Diego se removió incomodo en el asiento; pocas veces pensaba ya en aquel
pasado… pero en ocasiones, la conciencia picaba y aquella era una de esas
ocasiones. Encendió su Ipad y abrió la edición digital de un importante
periódico. Empezó a leer intentando relajarse, pero le fue imposible….
resignado, volvió a apagar la tablet y miró de nuevo por la ventana. Su mente
viajó en el tiempo… veinte años atrás.
Veinte años atrás…
Hacía frío en la mina. Nadie lo diría estando
en el estado de Guerrero, en México, pero en las profundidades de la montaña no
existía el tiempo tropical. Tampoco sabía cuando era de día y cuando de noche…
Llevaba varias semanas sin salir a la calle. Dormía cuando tenía sueño y cuando
tenía hambre comía pan y algo de queso rancio que algunos de sus compañeros le
llevaban de vez en cuando. Las heridas de las manos le escocían como rayos pero
no lloraba. Era mejor trabajar en la mina, “El Cinturón de Oro”, que haber
murto a manos de cualquier banda criminal como lo habían hecho sus padres.

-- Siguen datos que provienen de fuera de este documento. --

(* ===== verification/ConvCache.v ===== *)
(** [src/conv.rs]: the cache that keeps a conversation number out of circulation for a while
    after its session ended. *)
From stdpp Require Import relations.
From S2P Require Import Prelude HashLink Bytes Config Protocol ProtocolSpec.

(** ** The cache *)
Section ConvCache.
(** [Instant]s, in nanoseconds. *)
Context {M : LinkedHashMap Z Z}.

Record Inner := mkInner { map_ : lhm Z Z; timeout : Duration }.

Definition ConvCache_new (timeout : Duration) : Inner := mkInner lhm_new timeout.

(** [now.duration_since(time)] saturates at zero. *)
Definition duration_since (now time : Z) : Duration := Z.max 0 (now - time).

(** [Self::update]: every turn pops an entry, so the number of entries is fuel enough. *)
Fixpoint update_loop (fuel : nat) (m : lhm Z Z) (timeout : Duration) (now : Z) : lhm Z Z :=
  match fuel with
  | O => m
  | S fuel =>
      match lhm_front m with
      | Some (_, time) =>
          if duration_since now time <? timeout then m
          else update_loop fuel (lhm_pop_front m) timeout now
      | None => m
      end
  end.
Definition ConvCache_update (this : Inner) (now : Z) : Inner :=
  mkInner (update_loop (length (lhm_entries (map_ this))) (map_ this) (timeout this) now)
    (timeout this).

(** The loop of [allocate]: [draw] is the generator behind [Kcp::rand_conv]. *)
Fixpoint allocate_loop (fuel : nat) (draw : nat -> Z) (i : nat) (exists_ : Z -> bool) (m : lhm Z Z)
  : option (Z * nat) :=
  match fuel with
  | O => None
  | S fuel =>
      match rand_conv (S fuel) draw i with
      | None => None
      | Some (conv, i) =>
          if negb (exists_ conv) && negb (lhm_contains_key m conv) then Some (conv, i)
          else allocate_loop fuel draw i exists_ m
      end
  end.
Definition ConvCache_allocate (fuel : nat) (draw : nat -> Z) (exists_ : Z -> bool) (now : Z)
    (this : Inner) : option Z * Inner :=
  let this := ConvCache_update this now in
  (option_map fst (allocate_loop fuel draw 0 exists_ (map_ this)), this).

Definition insert_valid (now : Z) (this : Inner) (conv : Z) : Inner :=
  if is_valid_conv conv then mkInner (lhm_insert (map_ this) conv now) (timeout this) else this.

Definition ConvCache_add (conv now : Z) (this : Inner) : Inner :=
  insert_valid now (ConvCache_update this now) conv.

Definition ConvCache_fill (iter : list Z) (now : Z) (this : Inner) : Inner :=
  fold_left (insert_valid now) iter (ConvCache_update this now).

Definition ConvCache_dump (now : Z) (this : Inner) : list Z * Inner :=
  let this := ConvCache_update this now in
  (map fst (lhm_entries (map_ this)), this).

(** ** Specification *)
Context {ML : LinkedHashMapLaws Z Z M}.

Definition entries (this : Inner) : list (Z * Z) := lhm_entries (map_ this).

(** The entries are in the order of their times, none later than [now]. *)
Definition timed (now : Z) (this : Inner) : Prop :=
  StronglySorted (fun a b => snd a <= snd b) (entries this) /\
  Forall (fun e => snd e <= now) (entries this).

Definition alive (this : Inner) (now : Z) (e : Z * Z) : Prop :=
  duration_since now (snd e) < timeout this.

#[export] Instance alive_dec this now e : Decision (alive this now e).
Proof. unfold alive. apply _. Defined.

Lemma update_loop_filter m to now :
  StronglySorted (fun a b => snd a <= snd b) (lhm_entries m) ->
  lhm_entries (update_loop (length (lhm_entries m)) m to now)
    = filter (fun e => duration_since now (snd e) < to) (lhm_entries m).
Proof.
  remember (lhm_entries m) as l eqn:El. intros Hs. revert m El.
  induction Hs as [|[c t] l Hs IH Hlt]; intros m El; [by cbn|].
  cbn [length update_loop]. rewrite lhm_front_law, <- El. cbn [head].
  destruct (Z.ltb_spec (duration_since now t) to) as [Ha|Ha].
  - rewrite <- El, filter_cons_True by done. f_equal. symmetry.
    clear - Ha Hlt. induction Hlt as [|[c' t'] l Ht Hl IH]; [done|]. cbn [snd] in *.
    rewrite filter_cons_True; [by f_equal|]. cbn [snd]. unfold duration_since in *. lia.
  - rewrite filter_cons_False by (cbn [snd]; lia).
    apply IH. by rewrite lhm_pop_front_law, <- El.
Qed.

(** The lazy expiry from the front removes exactly the expired entries. *)
Lemma ConvCache_update_filter this now now' :
  timed now' this ->
  entries (ConvCache_update this now) = filter (alive this now) (entries this).
Proof. intros [Hs _]. apply update_loop_filter, Hs. Qed.

Lemma StronglySorted_filter {A} (R : A -> A -> Prop) (P : A -> Prop) `{forall x, Decision (P x)} l :
  StronglySorted R l -> StronglySorted R (filter P l).
Proof.
  induction 1 as [|x l Hl IH Hx]; [constructor|]. rewrite filter_cons.
  destruct (decide (P x)); [|done]. constructor; [done|].
  apply Forall_forall. intros y [_ Hy]%list_elem_of_filter. rewrite Forall_forall in Hx. by apply Hx.
Qed.

Lemma timed_update this now now' : timed now this -> now <= now' -> timed now' (ConvCache_update this now').
Proof.
  intros Ht Hle. unfold timed. rewrite (ConvCache_update_filter this now' now Ht).
  destruct Ht as [Hs Hf]. split; [by apply StronglySorted_filter|].
  apply Forall_forall. intros e [_ He]%list_elem_of_filter. rewrite Forall_forall in Hf.
  specialize (Hf e He). lia.
Qed.

Lemma timed_insert now this conv : timed now this -> timed now (insert_valid now this conv).
Proof.
  intros [Hs Hf]. unfold insert_valid. destruct (is_valid_conv conv); [|done].
  unfold timed, entries in *. cbn [map_]. rewrite lhm_insert_law. unfold without. split.
  - apply StronglySorted_app. split_and!.
    + intros a b [_ Ha]%list_elem_of_filter ->%list_elem_of_singleton.
      rewrite Forall_forall in Hf. by apply Hf.
    + by apply StronglySorted_filter.
    + repeat constructor.
  - apply Forall_app. split; [|by repeat constructor].
    apply Forall_forall. intros e [_ He]%list_elem_of_filter. rewrite Forall_forall in Hf. by apply Hf.
Qed.

(** ** Histories

    A history is the calls made so far, each with the time it read the clock; the clock does
    not go back. *)
Inductive cache_op := Add (conv : Z) | Fill (iter : list Z) | Dump | Allocate (fuel : nat)
  (draw : nat -> Z) (exists_ : Z -> bool).

Definition cache_exec (op : cache_op) (now : Z) (this : Inner) : Inner :=
  match op with
  | Add conv => ConvCache_add conv now this
  | Fill iter => ConvCache_fill iter now this
  | Dump => snd (ConvCache_dump now this)
  | Allocate fuel draw exists_ => snd (ConvCache_allocate fuel draw exists_ now this)
  end.

(** [runs now this now' this']: from [this] at [now], some calls lead to [this'] at [now']. *)
Inductive runs : Z -> Inner -> Z -> Inner -> Prop :=
| runs_refl now this : runs now this now this
| runs_step now this op now1 now' this' :
    now <= now1 -> runs now1 (cache_exec op now1 this) now' this' -> runs now this now' this'.

Lemma timed_fold now iter this : timed now this -> timed now (fold_left (insert_valid now) iter this).
Proof.
  revert this. induction iter as [|c iter IH]; intros this H; [done|]. cbn [fold_left].
  by apply IH, timed_insert.
Qed.

Lemma timed_exec op now now' this :
  timed now this -> now <= now' -> timed now' (cache_exec op now' this).
Proof.
  intros Ht Hle. pose proof (timed_update this now now' Ht Hle) as Hu.
  destruct op; cbn [cache_exec ConvCache_dump ConvCache_allocate snd]; try done.
  - by apply timed_insert.
  - by apply timed_fold.
Qed.

(** A number is held at [t] or later. *)
Definition held (t : Z) (conv : Z) (this : Inner) : Prop :=
  exists t', t <= t' /\ (conv, t') ∈ entries this.

Lemma held_update t conv this now now' :
  timed now' this -> now - t < timeout this -> held t conv this -> 0 < timeout this ->
  held t conv (ConvCache_update this now).
Proof.
  intros Ht Hage (t' & Hle & Hin) Hpos. exists t'. split; [done|].
  rewrite (ConvCache_update_filter this now now' Ht). apply list_elem_of_filter. split; [|done].
  unfold alive, duration_since. cbn [snd]. lia.
Qed.

Lemma held_insert t conv this now c :
  t <= now -> held t conv this -> held t conv (insert_valid now this c).
Proof.
  intros Hle (t' & Ht & Hin). unfold insert_valid. destruct (is_valid_conv c); [|by exists t'].
  unfold held, entries. cbn [map_]. rewrite lhm_insert_law.
  destruct (decide (conv = c)) as [->|Hne].
  - exists now. split; [done|]. set_solver.
  - exists t'. split; [done|]. apply elem_of_app. left. unfold without.
    apply list_elem_of_filter. done.
Qed.

Lemma held_fold t conv now iter this :
  t <= now -> held t conv this -> held t conv (fold_left (insert_valid now) iter this).
Proof.
  intros Hle. revert this. induction iter as [|c iter IH]; intros this H; [done|].
  cbn [fold_left]. by apply IH, held_insert.
Qed.

Lemma insert_valid_timeout now this c : timeout (insert_valid now this c) = timeout this.
Proof. unfold insert_valid. by destruct (is_valid_conv c). Qed.

Lemma cache_exec_timeout op now this : timeout (cache_exec op now this) = timeout this.
Proof.
  destruct op; cbn [cache_exec ConvCache_dump ConvCache_allocate snd]; try done.
  - unfold ConvCache_add. by rewrite insert_valid_timeout.
  - unfold ConvCache_fill. transitivity (timeout (ConvCache_update this now)); [|done].
    generalize (ConvCache_update this now). induction iter as [|c iter IH]; intros i; [done|].
    cbn [fold_left]. by rewrite IH, insert_valid_timeout.
Qed.

Lemma held_exec t conv op now now' this :
  timed now' this -> t <= now -> now - t < timeout this -> 0 < timeout this ->
  held t conv this -> held t conv (cache_exec op now this).
Proof.
  intros Ht Hle Hage Hpos H. pose proof (held_update t conv this now now' Ht Hage H Hpos) as Hu.
  destruct op; cbn [cache_exec ConvCache_dump ConvCache_allocate snd]; try done.
  - by apply held_insert.
  - by apply held_fold.
Qed.

Lemma runs_held t conv now this now' this' :
  runs now this now' this' -> timed now this -> t <= now -> held t conv this ->
  0 < timeout this -> now' - t < timeout this ->
  held t conv this' /\ timed now' this' /\ timeout this' = timeout this /\ now <= now'.
Proof.
  induction 1 as [now this|now this op now1 now' this' Hle Hr IH]; intros Ht Hle' Hh Hpos Hage.
  - done.
  - assert (now1 <= now') as Hle1 by (clear - Hr; induction Hr; lia).
    destruct IH as (H1 & H2 & H3 & H4).
    + by eapply timed_exec.
    + lia.
    + eapply held_exec; [exact Ht|lia|lia|done|done].
    + by rewrite cache_exec_timeout.
    + rewrite cache_exec_timeout. lia.
    + rewrite cache_exec_timeout in H3. split_and!; try done. lia.
Qed.

(** What [allocate] returns. *)
Lemma allocate_loop_spec fuel draw i exists_ m c j :
  allocate_loop fuel draw i exists_ m = Some (c, j) ->
  is_valid_conv c = true /\ exists_ c = false /\ c ∉ map fst (lhm_entries m).
Proof.
  revert i. induction fuel as [|fuel IH]; intros i; [done|]. cbn [allocate_loop].
  destruct (rand_conv (S fuel) draw i) as [[c' i']|] eqn:E; [|done].
  destruct (negb (exists_ c') && _) eqn:G; [|apply IH]. intros [= <- <-].
  rewrite lhm_contains_law in G. apply andb_prop in G as [G1 G2].
  apply negb_true_iff in G1, G2. apply bool_decide_eq_false in G2.
  split_and!; try done. clear - E. revert i E. generalize (S fuel). intros n.
  induction n as [|n IH]; intros i; cbn [rand_conv]; [done|].
  destruct (is_valid_conv (draw i)) eqn:V; [by intros [= <- _]|apply IH].
Qed.

Lemma first_valid draw i n :
  is_valid_conv (draw (i + n)%nat) = true ->
  exists j, (j <= n)%nat /\ is_valid_conv (draw (i + j)%nat) = true /\
    forall j', (j' < j)%nat -> is_valid_conv (draw (i + j')%nat) = false.
Proof.
  revert i. induction n as [|n IH]; intros i Hv.
  { exists 0%nat. split_and!; [lia|done|lia]. }
  destruct (is_valid_conv (draw i)) eqn:E.
  { exists 0%nat. rewrite Nat.add_0_r. split_and!; [lia|done|lia]. }
  destruct (IH (S i)) as (j & Hj & Hj2 & Hmin); [by rewrite Nat.add_succ_comm|].
  exists (S j). rewrite <- Nat.add_succ_comm. split_and!; [lia|done|].
  intros [|j'] Hlt; [by rewrite Nat.add_0_r|]. rewrite <- Nat.add_succ_comm. apply Hmin. lia.
Qed.

(** The loop ends as soon as the generator gives a number that is valid and free. *)
Lemma allocate_loop_total n fuel draw i exists_ m :
  let free c := is_valid_conv c && negb (exists_ c) && negb (lhm_contains_key m c) in
  (n < fuel)%nat -> free (draw (i + n)%nat) = true ->
  (forall j, (j < n)%nat -> free (draw (i + j)%nat) = false) ->
  allocate_loop fuel draw i exists_ m = Some (draw (i + n)%nat, S (i + n)).
Proof.
  cbv zeta. revert fuel i. induction n as [n IH] using (well_founded_induction lt_wf).
  intros fuel i Hfuel Hn Hlt. destruct fuel as [|fuel]; [lia|]. cbn [allocate_loop].
  assert (exists j, (j <= n)%nat /\ is_valid_conv (draw (i + j)%nat) = true /\
    forall j', (j' < j)%nat -> is_valid_conv (draw (i + j')%nat) = false) as (j & Hj & Hv & Hmin).
  { assert (is_valid_conv (draw (i + n)%nat) = true) as Hvn by (by destruct (is_valid_conv _)).
    by apply first_valid. }
  rewrite (rand_conv_first draw i j Hv Hmin) by lia.
  destruct (Nat.eq_dec j n) as [->|Hne].
  - assert (negb (exists_ (draw (i + n)%nat)) && negb (lhm_contains_key m (draw (i + n)%nat)) = true)
      as -> by (by destruct (is_valid_conv _)). done.
  - specialize (Hlt j ltac:(lia)) as Hbad. rewrite Hv in Hbad. cbn [andb] in Hbad. rewrite Hbad.
    replace (i + n)%nat with (S (i + j) + (n - j - 1))%nat by lia.
    apply IH; [lia|lia| |].
    + replace (S (i + j) + (n - j - 1))%nat with (i + n)%nat by lia. done.
    + intros j' Hj'. replace (S (i + j) + j')%nat with (i + (j + 1 + j'))%nat by lia.
      apply Hlt. lia.
Qed.

Lemma runs_timed now this now' this' :
  runs now this now' this' -> timed now this -> timed now' this' /\ timeout this' = timeout this.
Proof.
  induction 1 as [now this|now this op now1 now' this' Hle Hr IH]; intros Ht; [done|].
  destruct IH as [H1 H2]; [by eapply timed_exec|]. by rewrite cache_exec_timeout in H2.
Qed.

Lemma runs_trans now1 i1 now2 i2 now3 i3 :
  runs now1 i1 now2 i2 -> runs now2 i2 now3 i3 -> runs now1 i1 now3 i3.
Proof.
  induction 1 as [|now this op now' now2 this2 Hle _ IH]; [done|]. intros H.
  eapply runs_step; [exact Hle|by apply IH].
Qed.

Lemma runs_le now this now' this' : runs now this now' this' -> now <= now'.
Proof. induction 1; lia. Qed.

(** A number in the cache is not what [allocate] returns until the timeout has passed. *)
Lemma runs_allocate_fresh t1 conv this t2 this2 t3 fuel draw exists_ c :
  0 < timeout this -> timed t1 this -> held t1 conv this ->
  runs t1 this t2 this2 -> t2 <= t3 -> t3 - t1 < timeout this ->
  fst (ConvCache_allocate fuel draw exists_ t3 this2) = Some c ->
  c <> conv /\ is_valid_conv c = true /\ exists_ c = false.
Proof.
  intros Hto Ht Hh Hr Ht3 Hage Ha. pose proof (runs_le _ _ _ _ Hr) as H12.
  destruct (runs_held t1 conv t1 _ t2 this2 Hr Ht ltac:(lia) Hh) as (Hh2 & Ht2 & Et2 & _); [lia..|].
  destruct (held_update t1 conv this2 t3 t2 Ht2 ltac:(lia) Hh2 ltac:(lia)) as (t' & _ & Hin).
  unfold ConvCache_allocate in Ha. cbn [fst] in Ha.
  destruct (allocate_loop fuel draw 0 exists_ _) as [[c' j]|] eqn:E; [|done].
  injection Ha as ->. destruct (allocate_loop_spec _ _ _ _ _ _ _ E) as (H1 & H2 & H3).
  split; [|done]. intros ->. apply H3. apply list_elem_of_fmap. by exists (conv, t').
Qed.

Lemma timed_new now to : timed now (ConvCache_new to).
Proof.
  unfold timed, entries, ConvCache_new. cbn [map_]. rewrite lhm_new_law. split; constructor.
Qed.

Lemma held_add now this conv : is_valid_conv conv = true -> held now conv (ConvCache_add conv now this).
Proof.
  intros Hv. unfold ConvCache_add, insert_valid. rewrite Hv. exists now. split; [lia|].
  unfold entries. cbn [map_]. rewrite lhm_insert_law. set_solver.
Qed.
End ConvCache.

Todavía podía oler la sangre que había en sus cuerpos cuando encontró los
cadáveres. Aquel día, había dejado la que había sido su casa y todo lo que
conocía, había agarrado una vieja mochila con alguna foto de su familia y había
caminado durante días hasta llegar a la entrada de un yacimiento donde varios
hombres bebían cerveza y reían demasiado alto. Uno de los hombres le ofreció un
trago que Diego aceptó, se sentó con ellos y les escuchó hablar sobre las
amatistas que recogían en aquella mina. Los hombres hablaban bien de aquel
trabajo, por lo que el chico pensó que quizás ese fuera un buen sitio para
quedarse. Con lo que Diego no contó fue con que el empleado del gobierno que dirigía
aquella expedición le iba a dar un puesto en la mina completamente alejado del
resto, en un lugar casi sin ventilación y al que ninguno había llegado antes.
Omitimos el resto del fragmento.